Lin Guoqiang, Ge Qiongxiang, He Xiaokang, Qi Haixin, Xu Li
Department of Anorectal Surgery, The First Affiliated Hospital of Zhejiang Chinese Medical University, Hangzhou, China.
Medicine (Baltimore). 2017 Jun;96(26):e7309. doi: 10.1097/MD.0000000000007309.
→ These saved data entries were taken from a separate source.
Lemma sanitize_no_whitespace (lbl : JS.jsstring) :
  Forall (fun c => JS.isWhiteSpace c = false) (sanitize lbl).
Proof.
  induction lbl as [|c lbl IH]; simpl; constructor; try exact IH.
  now destruct (JS.isWhiteSpace c) eqn:E.
Qed.

(** C2. The mermaid text is a function of the node list, the link list and
    the theme flag alone: two runs of the effect on states that agree on
    these three, whatever the rest of the editor state (the text of the
    previous run included), leave the same text. *)
Theorem mermaid_syntax_deterministic (s1 s2 : State) :
  nodes s1 = nodes s2 -> links s1 = links s2 ->
  isDarkMode s1 = isDarkMode s2 ->
  mermaidSyntax (syntaxEffect s1) = mermaidSyntax (syntaxEffect s2).
Proof.
  intros Hn Hl Hd. unfold syntaxEffect. cbn [mermaidSyntax setMermaidSyntax].
  now rewrite Hn, Hl, Hd.
Qed.

(** The default graph seen from two editor states that differ in every cell
    but the three inputs. *)
Lemma mermaid_syntax_deterministic_witness :
  let s1 := initialState App.defaultNodes App.defaultLinks true in
  let s2 := run [ClickViewMode mermaid; ClickLinkMode;
                 ClickLinkType covariance; NodeClick (JS.str "2");
                 MouseMove 10 20 0 0; ChangeNodeType observed;
                 ChangeNewNodeLabel (JS.str "Trust")] s1 in
  mermaidSyntax (syntaxEffect s1) = mermaidSyntax (syntaxEffect s2).
Proof.
  intros s1 s2.
  exact (mermaid_syntax_deterministic s1 s2 eq_refl eq_refl eq_refl).
Defined.

(** C3. The text is the graph header, the two class definitions of the
    theme, one declaration for each node in node-list order, then one for
    each link in link-list order.  A node declaration is the id, the
    sanitized label (each whitespace code unit replaced by the underscore,
    the others kept in place, so none is left) inside the rounded marker for
    a latent node and the rectangular one for an observed node, and the class
    of the node's kind; a link declaration has the single arrow, or the
    double arrow for a covariance. *)
Theorem generateSyntax_declarations
  (ns : list Node) (ls : list Link) (dark : bool) :
  generateSyntax ns ls dark
  = JS.str "graph LR" ++ [JS.nl]
    ++ classDeclaration latent dark ++ classDeclaration observed dark
    ++ List.concat (map nodeDeclaration ns)
    ++ List.concat (map linkDeclaration ls)
  /\ (forall n, In n ns ->
        JS.replaceAllWhiteSpace [JS.underscore] (label n) = sanitize (label n)
        /\ List.length (sanitize (label n)) = List.length (label n)
        /\ Forall (fun c => JS.isWhiteSpace c = false) (sanitize (label n))
        /\ nodeDeclaration n
           = id n
             ++ (match type n with
                 | latent =>
                     JS.str "((" ++ sanitize (label n) ++ JS.str "))"
                     ++ JS.str ":::latent"
                 | observed =>
                     JS.str "[" ++ sanitize (label n) ++ JS.str "]"
                     ++ JS.str ":::observed"
                 end)
             ++ [JS.nl])
  /\ (forall l, In l ls ->
        linkDeclaration l
        = source l
          ++ (match linkKind l with
              | Some covariance => JS.str " <--> "
              | Some directed | None => JS.str " --> "
              end)
          ++ target l ++ [JS.nl]).
Proof.
  split; [|split].
  - unfold generateSyntax. cbv zeta.
    rewrite forEach_appendLink, forEach_appendNode, classDefs_declarations.
    now rewrite <- !app_assoc.
  - intros n _. repeat split.
    + apply replaceAllWhiteSpace_sanitize.
    + apply length_map.
    + apply sanitize_no_whitespace.
    + unfold nodeDeclaration, shapeMarker.
      destruct (type n); simpl; now rewrite <- !app_assoc.
  - intros l _. unfold linkDeclaration, arrowMarker.
    now destruct (linkKind l) as [[|]|].
Qed.

(** The default graph with a spaced label, an observed node and a
    covariance. *)
Lemma generateSyntax_declarations_witness :
  let n := mkNode (JS.str "4") (JS.str "Job  Satisfaction") observed 10 10 in
  let l := mkLink (JS.str "4") (JS.str "1") (Some covariance) in
  nodeDeclaration n = JS.str "4[Job__Satisfaction]:::observed" ++ [JS.nl]
  /\ linkDeclaration l = JS.str "4 <--> 1" ++ [JS.nl].
Proof.
  intros n l.
  pose proof (generateSyntax_declarations
                (App.defaultNodes ++ [n]) (App.defaultLinks ++ [l]) false)
    as (_ & Hn & Hl).
  split.
  - rewrite (proj2 (proj2 (proj2 (Hn n ltac:(simpl; tauto))))). reflexivity.
  - rewrite (Hl l ltac:(simpl; tauto)). reflexivity.
Defined.

(** *** Undo and clear *)

(** C4. On a non-empty link list, "undo last link" removes the link
    appended last and keeps the earlier ones in order, touching nothing
    else; on an empty list it returns the state it was given, the list still
    empty. *)
Theorem removeLastLink_pops (s : State) :
  (forall ls l, links s = ls ++ [l] ->
     removeLastLink s = setLinks ls s /\ links (removeLastLink s) = ls)
  /\ (links s = [] ->
      removeLastLink s = s /\ links (removeLastLink s) = []).
Proof.
  split.
  - intros ls l H. unfold removeLastLink. rewrite H, length_app. simpl.
    replace (0 <? List.length ls + 1)%nat with true
      by (symmetry; apply Nat.ltb_lt; lia).
    rewrite slice_drop_last. split; reflexivity.
  - intros H. unfold removeLastLink. rewrite H. simpl. split; [reflexivity|exact H].
Qed.

(** Undo on the default graph, twice, then once more on the empty list. *)
Lemma removeLastLink_pops_witness :
  let s := initialState App.defaultNodes App.defaultLinks false in
  links (removeLastLink s) = [mkLink (JS.str "1") (JS.str "3") (Some directed)]
  /\ removeLastLink (removeLastLink (removeLastLink s))
     = removeLastLink (removeLastLink s).
Proof.
  intros s. split.
  - exact (proj2 (proj1 (removeLastLink_pops s)
                    [mkLink (JS.str "1") (JS.str "3") (Some directed)]
                    (mkLink (JS.str "2") (JS.str "3") (Some directed))
                    eq_refl)).
  - exact (proj1 (proj2 (removeLastLink_pops
                           (removeLastLink (removeLastLink s))) eq_refl)).
Defined.

(** C6. "Clear all links" empties the link list exactly when the
    confirmation is accepted: accepted, the list is empty and nothing else
    changed; declined, the whole editor state is the one before. *)
Theorem clearAllLinks_iff_confirmed (confirmed : bool) (s : State) :
  (confirmed = true -> clearAllLinks confirmed s = setLinks [] s)
  /\ (confirmed = false -> clearAllLinks confirmed s = s)
  /\ (links s <> [] ->
      (links (clearAllLinks confirmed s) = [] <-> confirmed = true)).
Proof.
  destruct confirmed; simpl; repeat split; try reflexivity; try discriminate.
  intros E. contradiction.
Qed.

(** The default graph, the confirmation accepted and declined. *)
Lemma clearAllLinks_iff_confirmed_witness :
  let s := initialState App.defaultNodes App.defaultLinks false in
  links (clearAllLinks true s) = [] /\ clearAllLinks false s = s
  /\ (links (clearAllLinks false s) = [] <-> false = true).
Proof.
  intros s. split; [|split].
  - exact (f_equal links
             (proj1 (clearAllLinks_iff_confirmed true s) eq_refl)).
  - exact (proj1 (proj2 (clearAllLinks_iff_confirmed false s)) eq_refl).
  - refine (proj2 (proj2 (clearAllLinks_iff_confirmed false s)) _).
    discriminate.
Defined.

(** *** The link layer *)

Lemma nodeWithId_hasNode (ns : list Node) (i : JS.jsstring) :
  hasNode ns i = JS.defined (nodeWithId ns i).
Proof.
  unfold hasNode, nodeWithId. induction ns as [|n ns IH]; simpl.
  - reflexivity.
  - destruct (JS.eqb (id n) i); simpl; [reflexivity|exact IH].
Qed.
To compare the efficacy of homemade anal cushion suspension clamp combined with harmonic scalpel (ACS) and Milligan-Morgan hemorrhoidectomy combined with electric knife (MMH) in the treatment of stages III to IV hemorrhoids. We conducted a retrospective study of 99 patients with stages III to IV hemorrhoids hospitalized from January to December in 2013. Among them, 51 patients were treated with ACS, while 48 patients received MMH. Data from clinical recording and follow-up included operative time, intraoperative blood loss, hospitalization information, postoperative pain, and postoperative complications. Operative time, intraoperative blood loss and hospitalization time in ACS group were significantly less than those in MMH group (P < .05). Compared with MMH group, ACS group had a lower postoperative static pain score from days 1 to 14 (P < .01). The patients in ACS group exhibited less postoperative defecation pain scores from days 3 to 20 than those of MMH group (P < .05). The incidence of postoperative anal edema and delayed wound healing in ACS group was lower than that in MMH group (P < .05). Compared with MMH, our novel technique ACS was more effective and had fewer postoperative complications in the treatment of stages III to IV hemorrhoids.
比较自制肛门垫悬吊夹联合超声刀(ACS)与Milligan-Morgan痔切除术联合电刀(MMH)治疗Ⅲ至Ⅳ度痔的疗效。我们对2013年1月至12月住院的99例Ⅲ至Ⅳ度痔患者进行了回顾性研究。其中,51例患者接受ACS治疗,48例患者接受MMH治疗。临床记录和随访数据包括手术时间、术中出血量、住院信息、术后疼痛和术后并发症。ACS组的手术时间、术中出血量和住院时间明显少于MMH组(P<0.05)。与MMH组相比,ACS组术后1至14天的静态疼痛评分更低(P<0.01)。ACS组患者术后3至20天的排便疼痛评分低于MMH组(P<0.05)。ACS组术后肛门水肿和伤口延迟愈合的发生率低于MMH组(P<0.05)。与MMH相比,我们的新技术ACS在治疗Ⅲ至Ⅳ度痔方面更有效,术后并发症更少。